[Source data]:
++++++++++
(** *** The shape of every result *)

(** What [_truncate_conversation] can return: the list it was given, the
    last four messages, or a longer suffix that passed the 70% test, alone
    or behind the summary of the messages in front of it. *)
Lemma truncate_conversation_cases (env : Env) (messages out : list ChatMessage)
    (target : Z) :
  0 <= target < 2 ^ 51 ->
  _truncate_conversation env messages target = Ok out ->
  out = messages
  \/ (4 < length messages)%nat
     /\ (out = last_n 4 messages
         \/ exists n enc total,
              (4 <= n <= length messages)%nat
              /\ _get_encoding env = Ok enc
              /\ count_messages enc (last_n n messages) 0 = Ok total
              /\ 10 * total <= 7 * target
              /\ (out = last_n n messages
                  \/ exists s,
                       (n < length messages)%nat
                       /\ _create_conversation_summary env
                            (firstn (length messages - n) messages) = Ok (Some s)
                       /\ out = s :: last_n n messages)).
Proof.
  intros Ht. unfold _truncate_conversation, min_keep_messages.
  destruct messages as [|m0 l0] eqn:Hmsgs; [intros [= <-]; left; reflexivity|].
  rewrite <- Hmsgs. clear Hmsgs m0 l0.
  destruct (Nat.leb_spec (length messages) 4) as [Hle|Hgt];
    [intros [= <-]; left; reflexivity|].
  destruct (_get_encoding env) as [enc|e] eqn:Henc; [|discriminate]. unfold_bind.
  destruct (walk_back enc target (rev messages) [] 0) as [[recent tok]|e] eqn:Hwalk;
    [|discriminate].
  cbn [fst]. intros Hout. right. split; [exact Hgt|].
  destruct (Nat.ltb_spec (length recent) 4) as [Hshort|Hlong];
    [injection Hout as <-; left; reflexivity|].
  destruct (walk_back_spec enc target (rev messages) [] recent 0 tok eq_refl Hwalk)
    as (j & Hj & Hrec & Hcount & Hpass).
  rewrite length_rev in Hj. rewrite app_nil_r, rev_firstn_rev in Hrec. subst recent.
  rewrite last_n_length in * by exact Hj.
  right. exists j, enc, tok.
  split; [lia|]. split; [reflexivity|]. split; [exact Hcount|].
  split; [destruct Hpass as [->|Hpass]; [lia | apply int_le_mul_07_sound; assumption]|].
  destruct (firstn (length messages - j) messages) as [|o older] eqn:Holder;
    [injection Hout as <-; left; reflexivity|].
  destruct (_create_conversation_summary env (o :: older)) as [[s|]|e] eqn:Hsum;
    [| |discriminate]; injection Hout as <-; [|left; reflexivity].
  right. exists s. split; [|split; reflexivity].
  destruct (Nat.lt_ge_cases j (length messages)) as [Hlt|Hge]; [exact Hlt|].
  replace (length messages - j)%nat with 0%nat in Holder by lia. discriminate Holder.
Qed.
++++++++++
[ASSIGNMENT]:
Above are the entries. Copy exactly the part that opens with the line containing "last_n 4 messages" and closes with the line containing "0 = Ok total", and no more.

[FINISHED EXERCISE]:
     /\ (out = last_n 4 messages
         \/ exists n enc total,
              (4 <= n <= length messages)%nat
              /\ _get_encoding env = Ok enc
              /\ count_messages enc (last_n n messages) 0 = Ok total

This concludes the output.